Dr. Shaheed Merani had barely finished his morning coffee last Saturday, when the solution to a tech challenge that’s plagued his work as an Edmonton hospital resident was almost at the prototype stage.
It was day one of HackingHealth, Canada’s first health-focused hackathon. Nearly 70 health professionals like Dr. Merani had flown in to Montreal from across the country for one purpose: to connect with some 160 designers and developers, and tackle the tech issues that bog down their professional lives.
The event was inspired by the programming jam-sessions run by giants like Facebook, where computer geeks get together for a day or so and, in Red Bull-fuelled bursts, design new website features, games or apps. HackingHealth, though, was devoted to solving problems in that most sluggish sector: health care.
Sitting at a lunch table on the McGill University campus, three coders quietly but furiously clicked away on their laptops, working on the solution to the conundrum that’s been frustrating Dr. Merani and many of his colleagues: the anachronistic domination of pagers and fax machines in hospital communication. Right now, Dr. Merani said, physicians often use instant messages to discuss a patient’s case and its developments, but those texts aren’t captured in patient files. Also, docs are required to file orders for prescriptions and medical tests via fax—which is more complicated and slower than sending them via text.

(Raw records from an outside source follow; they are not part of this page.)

(** ** The parser implements the grammar *)

(** Runs the parser on printed parts: the tags compute, the arguments are read back. *)
Ltac parse_printed :=
  cbn [grammar fst snd cb_Action] in *;
  repeat match goal with
  | H : Forall _ (_ :: _) |- _ => apply Forall_cons in H as [? H]
  | H : Forall _ [] |- _ => clear H
  end;
  cbn [argument_ok get] in *;
  cbv -[Z_dec positive nonNegative positiveInt32 parseBoolBit bit Z.leb Z.ltb Z.eqb andb orb];
  repeat (first [rewrite positive_ok by assumption | rewrite nonNegative_ok by assumption
               | rewrite positiveInt32_ok by assumption | rewrite parseBoolBit_ok];
          cbv -[Z_dec positive nonNegative positiveInt32 parseBoolBit bit Z.leb Z.ltb Z.eqb andb orb]).

Lemma parse_print c :
  callback_ok c -> str_len (print c) <= MaxCallbackDataBytes -> ParseCallback (print c) = Some c.
Proof.
  intros [Hargs Heq] Hlen. unfold ParseCallback.
  rewrite print_nonempty, print_ascii, (proj2 (Z.ltb_ge _ _)), Split_print by done.
  etransitivity; [|exact (f_equal Some (eq_sym Heq))]. clear Heq Hlen. unfold print_parts.
  destruct c as [action ? ? ? ? ? ? ? ? ? ? ? active ? ? ? ?]. destruct action; parse_printed; first [reflexivity | by destruct active].
Qed.

(** C32: the parser reads back every button that the grammar prints, as long as it fits
    Telegram's 64 bytes. *)
Theorem buttons_round_trip c :
  callback_ok c -> str_len (print c) <= MaxCallbackDataBytes -> ParseCallback (print c) = Some c.
Proof. apply parse_print. Qed.

(** The ways a parse can have succeeded *)
Ltac parsed H :=
  repeat match type of H with
  | None = Some _ => discriminate H
  | (if ?b then _ else _) = Some _ => destruct b
  | (match ?l with [] => _ | _ :: _ => _ end) = Some _ => destruct l
  | (_ ≫= _) = Some _ =>
      let x := fresh "v" in let Hx := fresh "Hv" in
      apply bind_Some in H as (x & Hx & H)
  end.

Ltac callback_formed :=
  repeat match goal with
  | H : positive _ = Some _ |- _ => apply positive_range in H
  | H : nonNegative _ = Some _ |- _ => apply nonNegative_range in H
  | H : positiveInt32 _ = Some _ |- _ => apply positiveInt32_range in H
  end;
  repeat match goal with |- context [if ?b then _ else _] => destruct b end;
  (split; [cbn [grammar fst snd cb_Action]; repeat (apply Forall_cons; split); try apply Forall_nil | ]);
  first [exact I | assumption | reflexivity | match goal with b : bool |- _ => destruct b; reflexivity end].

Lemma exact_inv parts n c r : exact parts n c = Some r -> r = c.
Proof. unfold exact. case_match; [|done]. by intros [= <-]. Qed.

Lemma page_inv parts i n v : parseNonNegative parts i n = Some v -> (0 <=? v) && (v <=? int32_max) = true.
Proof. unfold parseNonNegative. case_match; [|done]. apply nonNegative_range. Qed.

Lemma parse_page_ok parts action c :
  grammar action = ((grammar action).1, [APage]) -> parse_page parts action = Some c -> callback_ok c.
Proof.
  intros Hg H. unfold parse_page in H. apply bind_Some in H as (v & Hv%page_inv & [= <-]).
  unfold callback_ok. simpl cb_Action. rewrite Hg. split; [by constructor | done].
Qed.

Ltac parse_ok H :=
  parsed H;
  first [ apply exact_inv in H as ->; by split; [constructor|]
        | eapply parse_page_ok; [|exact H]; repeat case_match; reflexivity
        | injection H as <-; callback_formed
        | idtac ].

Lemma parseOrderCallback_ok parts c : parseOrderCallback parts = Some c -> callback_ok c.
Proof. unfold parseOrderCallback. intros H. parse_ok H. Qed.

Lemma parseWalletCallback_ok parts c : parseWalletCallback parts = Some c -> callback_ok c.
Proof. unfold parseWalletCallback. intros H. parse_ok H. Qed.

Lemma parseAdminCallback_ok parts c : parseAdminCallback parts = Some c -> callback_ok c.
Proof.
  unfold parseAdminCallback, parse_id, parse_versioned, parse_flagged, parse_confirmed, flagged,
    on_delivery, on_session, on_bank, on_item, on_category, on_product.
  intros H. parse_ok H.
Qed.

Lemma parse_menu_ok parts section c : parse_menu parts section = Some c -> callback_ok c.
Proof.
  unfold parse_menu. intros H. parsed H;
    first [by apply parseOrderCallback_ok in H | by apply parseWalletCallback_ok in H | by apply parseAdminCallback_ok in H
          | apply exact_inv in H as ->; by split; [constructor|] | idtac].
  all: try (apply page_inv in Hv); injection H as <-; callback_formed.
Qed.

(** ** Length *)

Lemma Join_len parts : str_len (Join ":" parts) <= foldr (fun p n => str_len p + 1 + n) 0 parts.
Proof.
  induction parts as [|p parts IH]; [done|]. destruct parts as [|q parts]; [simpl; lia|].
  change (Join ":" (p :: q :: parts)) with (p ++ ":" ++ Join ":" (q :: parts))%string.
  rewrite !str_len_app. change (str_len ":") with 1. cbn [foldr] in *. lia.
Qed.

(** The arguments are below a bound of twelve digits. *)
Definition small_ids (c : Callback) : Prop := Forall (fun a => get a c < 10 ^ 12) (grammar (cb_Action c)).2.

Lemma argument_len a c : argument_ok a (get a c) = true -> get a c < 10 ^ 12 -> 
  str_len (Z_dec (get a c)) <= match a with AActive => 1 | APage | AQuantity => 10 | _ => 12 end.
Proof.
  intros Hok Hlt. unfold argument_ok, int32_max in Hok. set (v := get a c) in *.
  assert (H12 : 0 <= v -> str_len (Z_dec v) <= 12) by (intros ?; apply (len_dec 12); lia).
  assert (H10 : 0 <= v < 10 ^ 10 -> str_len (Z_dec v) <= 10) by (intros ?; apply (len_dec 10); lia).
  assert (H1 : 0 <= v < 10 -> str_len (Z_dec v) <= 1) by (intros ?; apply (len_dec 1); lia).
  destruct a; first [apply H12; lia | apply H10; lia | apply H1; lia].
Qed.

(** C33: whatever the parser accepts is well-formed: every argument of its action is in
    its range (ids and versions positive, pages and quantities within an int32) and
    nothing else is set; so it is printed and read back as the same callback. *)
Theorem parsed_callbacks_are_well_formed data c :
  ParseCallback data = Some c ->
  callback_ok c /\ str_len data <= MaxCallbackDataBytes /\
  (str_len (print c) <= MaxCallbackDataBytes -> ParseCallback (print c) = Some c).
Proof.
  intros H. assert (Hok : callback_ok c /\ str_len data <= MaxCallbackDataBytes).
  { unfold ParseCallback in H. destruct (str_eqb data ""); [done|]. simpl in H.
    destruct (Z.ltb_spec MaxCallbackDataBytes (str_len data)); [done|]. split; [|done]. simpl in H.
    destruct (negb _); [done|]. destruct (Split _ data) as [|version [|section parts]]; [done..|].
    destruct (str_eqb version "v1"); [|done]. by apply parse_menu_ok in H. }
  destruct Hok. split_and!; [done..|]. by apply parse_print.
Qed.

(** Buttons whose numbers have at most twelve digits fit in Telegram's limit of 64
    bytes, so that they are read back.  (Not so in general: [huge_ids_do_not_fit].) *)
Theorem buttons_fit_while_ids_are_small c :
  callback_ok c -> small_ids c ->
  str_len (print c) <= MaxCallbackDataBytes /\ ParseCallback (print c) = Some c.
Proof.
  intros Hok Hsmall. assert (Hlen : str_len (print c) <= MaxCallbackDataBytes).
  { destruct Hok as [Hargs _]. unfold small_ids in Hsmall. etransitivity; [apply Join_len|].
    unfold print_parts, MaxCallbackDataBytes.
    assert (Hb : Forall (fun a => str_len (Z_dec (get a c)) <= match a with AActive => 1 | APage | AQuantity => 10 | _ => 12 end)
              (grammar (cb_Action c)).2).
    { apply Forall_forall. intros a Ha. rewrite Forall_forall in Hargs. rewrite Forall_forall in Hsmall.
      apply argument_len; [by apply Hargs | by apply Hsmall]. }
    clear Hargs Hsmall. destruct c as [action ? ? ? ? ? ? ? ? ? ? ? ? ? ? ? ?].
    destruct action; cbn [grammar fst snd cb_Action] in Hb |- *; rewrite ?Forall_cons in Hb; cbn [map app foldr];
      repeat match goal with |- context [str_len ?s] => lazymatch s with String _ _ => let n := eval vm_compute in (str_len s) in change (str_len s) with n end end; lia. }
  split; [done|]. by apply parse_print.
Qed.

(** ** At concrete buttons *)

Definition confirm_stock_toggle : Callback :=
  (callback CallbackAdminInventoryToggle) <| cb_SessionID := 41 |> <| cb_SessionVersion := 2 |>
    <| cb_InventoryID := 917 |> <| cb_RecordVersion := 3 |> <| cb_Active := true |>.

Lemma confirm_stock_toggle_ok : callback_ok confirm_stock_toggle.
Proof. split; [repeat constructor | reflexivity]. Qed.

Lemma buttons_round_trip_witness : ParseCallback "v1:a:it:41:2:917:3:1" = Some confirm_stock_toggle.
Proof. exact (buttons_round_trip confirm_stock_toggle confirm_stock_toggle_ok ltac:(vm_compute; discriminate)). Defined.

Lemma parsed_callbacks_are_well_formed_witness : exists c, ParseCallback "v1:o:q:+7:02" = Some c /\ callback_ok c.
Proof.
  assert (exists c, ParseCallback "v1:o:q:+7:02" = Some c) as (c & H) by (eexists; vm_compute; reflexivity).
  exists c. split; [exact H|]. exact (proj1 (parsed_callbacks_are_well_formed "v1:o:q:+7:02" c H)).
Defined.

(** Four numbers of nineteen digits do not fit: Telegram refuses such a keyboard. *)
Example huge_ids_do_not_fit :
  let n := 10 ^ 18 in
  str_len (print ((callback CallbackAdminInventoryToggle) <| cb_SessionID := n |> <| cb_SessionVersion := n |>
    <| cb_InventoryID := n |> <| cb_RecordVersion := n |>)) = 89.
Proof. vm_compute. reflexivity. Qed.
Definition PaymentReviewsView (page : PaymentReviewPage) : string * Keyboard :=
  let line i := cat ["#"; Z_dec (pv_id i); " · "; Escape (pv_reason i); " · "; Escape (pv_provider i); "/";
    Escape (pv_environment i); "/"; Escape (pv_source i); " · "; formatVND (pv_amount i); " ₫ · "; Escape (pv_currency i);
    " · ref <code>"; Escape (pv_reference i); "</code> · tx "; Escape (pv_masked_transaction i); " · account ";
    Escape (pv_masked_destination i); " · ";
    if 0 <? pv_mapping_id i then cat ["mapping #"; Z_dec (pv_mapping_id i)] else "unmapped"] in
  (lines_of ("<b>Payment review queue</b>" :: map line (pvp_items page)
     ++ match pvp_items page with [] => ["Không có case đang mở."] | _ => [] end)%list,
   map (fun i => [press (cat ["Resolve #"; Z_dec (pv_id i)]) (cat ["v1:a:rr:"; Z_dec (pv_id i)])]) (pvp_items page)
   ++ navigationRows (fun p => cat ["v1:a:pr:"; Z_dec p]) (pvp_page page))%list.

Definition AdminBankAccountsView (page : RedactedBankAccountPage) : string * Keyboard :=
  let line b := let o := rb_option b in
    cat [if rb_active b then "🟢" else "⚪"; " #"; Z_dec (bo_id o); " · "; Escape (bo_display_name o); " · ••••";
         Escape (bo_last4 o); " · v"; Z_dec (bo_version o)] in
  let row b := let o := rb_option b in
    [press (cat ["Sửa "; bo_display_name o]) (cat ["v1:a:be:"; Z_dec (bo_id o); ":"; Z_dec (bo_version o)]);
     press "Bật/tắt" (cat ["v1:a:ba:"; Z_dec (bo_id o); ":"; Z_dec (bo_version o); ":"; Z_dec (if rb_active b then 0 else 1)])] in
  (lines_of ("<b>Tài khoản ngân hàng</b>" :: map line (rbp_items page))%list,
   [press "➕ Tạo tài khoản" "v1:a:bn"] :: map row (rbp_items page)
   ++ navigationRows (fun p => cat ["v1:a:b:"; Z_dec p]) (rbp_page page))%list.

By the end of the day, the geeks had come up with Text Rx, a mobile app that translates SMS communications about patients into paper or electronic medical records, and allows doctors to order tests or prescriptions from their smartphones. Dr. Merani was already imagining the numberless scenarios in which it would come in handy. “If I’m in the operating theatre, and one of my patients on the ward needs a prescription filled,” he says, “I can do it through text. I could discuss with a radiologist the findings of a scan over text, and all of this could be added to the patient chart.”
The hacker way forward?
Right now, doctors typically only meet the folks in the IT department over lunchtime training sessions when new health technologies are being rolled out in their clinics. HackingHealth was designed to change that, explained Jeeshan Chowdhury, the event’s co-organizer and an Edmonton medical student. “When you think of IT in health, you think of the eHealth fiasco in Ontario, over-run budgets, delays, things being forced on you, things that don’t work well. Then you look at your smartphone, and you see these really elegant programs compared to what you use at your work terminal.”
Text Rx was one of 19 projects developed last Saturday, after some 40 proposals were presented in a pitch session the night before. Other HackingHealth projects included an app for Microsoft Kinect that can assess the total body surface area on a burn victim using the depth sensing capabilities on the off-the-shelf machine. The idea was pitched by a Toronto plastic surgeon who was sick of the outdated and inaccurate paper and pencil method that’s used in hospitals right now. Another, iCaregiver—an iPad app suggested by a geriatrician from Saskatchewan—was built to remind elderly patients to take their medication, and then alert caregivers if a dose is missed.
“Over the weekend, you can build a prototype at zero cost,” said Chowdhury, who is in Montreal on a year-long Sauvé Scholar fellowship. But of course, there’s the question of whether gizmos developed over the course of a couple of days are truly viable. Nikolai Bartkovski, a Toronto-based entrepreneur and founder of health-care startups like HealthAware, noted that even those prototypes that seemed most likely to succeed would need a lot of refining and market testing.
Chowdhury acknowledges the problem. “The hard part is getting teams to continue to work together, encouraging them, facilitating them to move beyond what happened on the weekend,” he said. To help with the process, he organized a launchpad that showcases the talent and technology that came out of the weekend, and he’s already working on a followup event in Toronto to take place later this year.
For now, HackingHealth teams like Dr. Merani’s will work on getting pilot projects in place. “If we can get early adopters of this product at a small hospital, we can see if it works, and move forward,” he noted, smiling. Viable or not, this kind of idealism and quick execution is refreshing in Canada’s health landscape.